As I noted recently, Thomas Jefferson thought — rightly in my opinion — that a “perverse literacy” would lead to an “invincible ignorance.” This is to say that knowledge, even blunt and undeniable facts, will be either ignored or squeezed into a weird shape to protect our preferred view of reality. I’ve noted before how Christians can read St. Augustine’s City of God and miss his jokes about farting — they expect holiness and purity and light in a book by a saint, not hard-headed attitudes about embodied human nature. I could add that I’ve read even popular histories and found hints, but strong hints, that American leaders have committed major war-crimes or have purposefully squandered the lives of American soldiers, perhaps even preferring many American deaths to upset the American public and sucker them into stronger support for wars just or unjust. In a more scientific vein, we could point to the almost deliberate misreading by many wannabe Christians of, say, the writings of evolutionary biologists. Those practitioners of “perverse misreading” miss the dynamic nature of this field of science and take questioning, qualifications, and expressed uncertainties of many sorts as being evidence that biological evolution is a false theory.
It is hard to read difficult works in an intelligent way. How many can read Moby Dick and realize that Melville is presenting Captain Ahab as being a more self-aware and courageous American, that is, as a morally insane human being who is in rebellion against God, upset that God has put constraints upon us?
We need reading and thinking skills to be able to read or hear even the best of knowledge and to make it our knowledge, that is, knowledge to which we have responded and have made our own, made a part of our thinking processes.

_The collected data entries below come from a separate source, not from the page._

(* ===== verification/PoolSafe.v ===== *)
(** * Clients of a memory pool

    The functions of the pool as operations on its blocks; and any number of
    clients that allocate and free at the same time, interleaved at the points
    where the code unlocks the interrupts. *)

From S2P Require Import Prelude Dlist MemPool PoolSpec.
Local Open Scope Z_scope.

(** ** Representation *)

(** The bits show the blocks [B] and the lists hold the blocks [F]; they differ
    only inside an operation. *)
Record shows (p : sys_mem_pool_base) (B F : gset (Z * Z)) : Prop := {
  sh_regular : regular p;
  sh_layout : layout p;
  sh_bits : bits_rep p B;
  sh_lists : lists_rep p F;
  sh_range : in_range p F
}.

(** The pool [p] has the blocks [st]. *)
Definition pool_ok (p : sys_mem_pool_base) (st : blocks) : Prop :=
  wf p st ∧ shows p (frees st) (frees st).

Lemma wf_same p p' st : same_pool p p' → wf p st → wf p' st.
Proof. intros (_&_&E3&E4&_) []. split; rewrite ?E3, ?E4; done. Qed.

Lemma bits_step p p' B v l b : same_pool p p' →
  (∀ l' b', valid p l' b' → free_bit p' l' b' = if decide ((l', b') = (l, b)) then v else free_bit p l' b') →
  bits_rep p B → bits_rep p' (if v then B ∪ {[(l, b)]} else B ∖ {[(l, b)]}).
Proof.
  intros Hs Hf Hb l' b'. destruct (same_geometry _ _ Hs) as (_&_&_&->). intros Hv. rewrite Hf, (Hb l' b' Hv) by done.
  case_decide as Hc; destruct v; symmetry; [apply bool_decide_eq_true|apply bool_decide_eq_false| |]; [set_solver..| |];
    apply bool_decide_ext; set_solver.
Qed.

Lemma lists_same p p' F : same_pool p p' → free_lists p' = free_lists p → lists_rep p F → lists_rep p' F.
Proof.
  intros Hs E (qs&H1&H2&H3). exists qs. pose proof Hs as (_&_&_&E4&_). destruct (same_geometry _ _ Hs) as (_&_&Eb&_).
  unfold blk. rewrite E, E4, Eb. done.
Qed.

Lemma range_same p p' F : same_pool p p' → in_range p F → in_range p' F.
Proof. intros Hs Hr l b Hin. destruct (same_geometry _ _ Hs) as (_&_&_&->). by apply Hr. Qed.

Section ops.
Context (p : sys_mem_pool_base).
Implicit Types (B F : gset (Z * Z)).

Lemma set_bit_shows B F l b : shows p B F → valid p l b →
  ∃ p', set_free_bit l b p = Some (tt, p') ∧ same_pool p p' ∧ shows p' (B ∪ {[(l, b)]}) F.
Proof.
  intros [Hr Hl Hb Hf Hg] Hv. destruct (set_free_bit_spec p Hl l b Hv) as (p'&E&Hs&El&Hly&Hbit).
  exists p'. split; [done|]. split; [done|].
  split; [by eapply same_regular|done| |by eapply lists_same|by eapply range_same].
  by apply (bits_step p p' B true l b).
Qed.

Lemma clear_bit_shows B F l b : shows p B F → valid p l b →
  ∃ p', clear_free_bit l b p = Some (tt, p') ∧ same_pool p p' ∧ shows p' (B ∖ {[(l, b)]}) F.
Proof.
  intros [Hr Hl Hb Hf Hg] Hv. destruct (clear_free_bit_spec p Hl l b Hv) as (p'&E&Hs&El&Hly&Hbit).
  exists p'. split; [done|]. split; [done|].
  split; [by eapply same_regular|done| |by eapply lists_same|by eapply range_same].
  by apply (bits_step p p' B false l b).
Qed.

(** From the lists alone to the whole pool. *)
Lemma lists_shows p' B F F' : shows p B F → lists_only p p' → lists_rep p' F' → in_range p F' → shows p' B F'.
Proof.
  intros [Hr Hl Hb Hf Hg] Ho Hf' Hg'. destruct (lists_only_bits _ _ Ho Hl) as [Hly Hbit]. destruct Ho as [Hs _].
  split; [by eapply same_regular|done|by apply Hbit|done|by eapply range_same].
Qed.

Lemma append_shows B F l b : shows p B F → valid p l b → apart p F l b →
  ∃ p', on_lists (sys_dlist_append (Head l) (Blk (baddr p l b))) p = Some (tt, p') ∧ same_pool p p' ∧
    shows p' B (F ∪ {[(l, b)]}).
Proof.
  intros Hsh Hv Ha. destruct (append_block_spec p (sh_regular _ _ _ Hsh) F l b (sh_lists _ _ _ Hsh) (proj1 Hv) Ha) as (p'&E&Ho&Hf).
  exists p'. split; [done|]. split; [by destruct Ho|]. eapply lists_shows; try done.
  intros l' b' [Hin|Hin]%elem_of_union; [by eapply sh_range|]. by apply elem_of_singleton in Hin as [= -> ->].
Qed.

Lemma remove_shows B F l b : shows p B F → (l, b) ∈ F →
  ∃ p', on_lists (sys_dlist_remove (Blk (baddr p l b))) p = Some (tt, p') ∧ same_pool p p' ∧
    shows p' B (F ∖ {[(l, b)]}).
Proof.
  intros Hsh Hin.
  destruct (remove_block_spec p (sh_regular _ _ _ Hsh) F l b (sh_lists _ _ _ Hsh) Hin (sh_range _ _ _ Hsh)) as (p'&E&Ho&Hf).
  exists p'. split; [done|]. split; [by destruct Ho|]. eapply lists_shows; try done.
  intros l' b' [? _]%elem_of_difference. by eapply sh_range.
Qed.
End ops.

I’d like to go even further, to point towards what might be called my overarching goal: We need to be able to see all humanly-accessible knowledge, including that of our own technology, as being part of a unified body of knowledge of God’s Creation. In my freely downloadable book, Four Kinds of Knowledge, I write about humanly accessible knowledge being of four kinds for practical reasons but being of only two kinds ultimately: knowledge of God acting freely as a Creator of a particular world and knowledge of God in His transcendence. We know God in His transcendence only so far as He reveals Himself.
Knowledge of Creation, physics as well as evolutionary biology and human history and literature and all other fields of knowledge, is knowledge of thoughts God manifested. By struggling to understand, as St. Thomas Aquinas pointed out more than 700 years ago, we begin to shape ourselves as better images of God. We become children picking up sticks and pretending to do what our Father does as He goes about His work of creating and sustaining and telling the story which is this world.
Western Christians once had a story of this sort and then we learned much that told us that story had always been no better than plausible speculations, no more and no less than an attempt to explain each level of created being by way of a narrative which held all of those levels and each entity in those levels in place. We learned a lot of reasons why that narrative was defective and we learned the wrong lesson that such narratives aren’t possible. Such a narrative is possible and creating that narrative, however implausible it will prove to be to our descendants, is perhaps the most important part of building, or rebuilding, a civilization.
Somewhere, Wendell Berry, the poet and farmer, told us that if we find moral ways to make our livings, we’ll more or less automatically solve our ecological problems. That claim can be enlarged to cover many more sets of problems, but — as he knew well — we can’t find moral ways to make our livings, including moral ways to generate power, until we recover an understanding of Creation as such. And that will require a far greater effort than pushing a few technical words and diagrams into the heads of our children.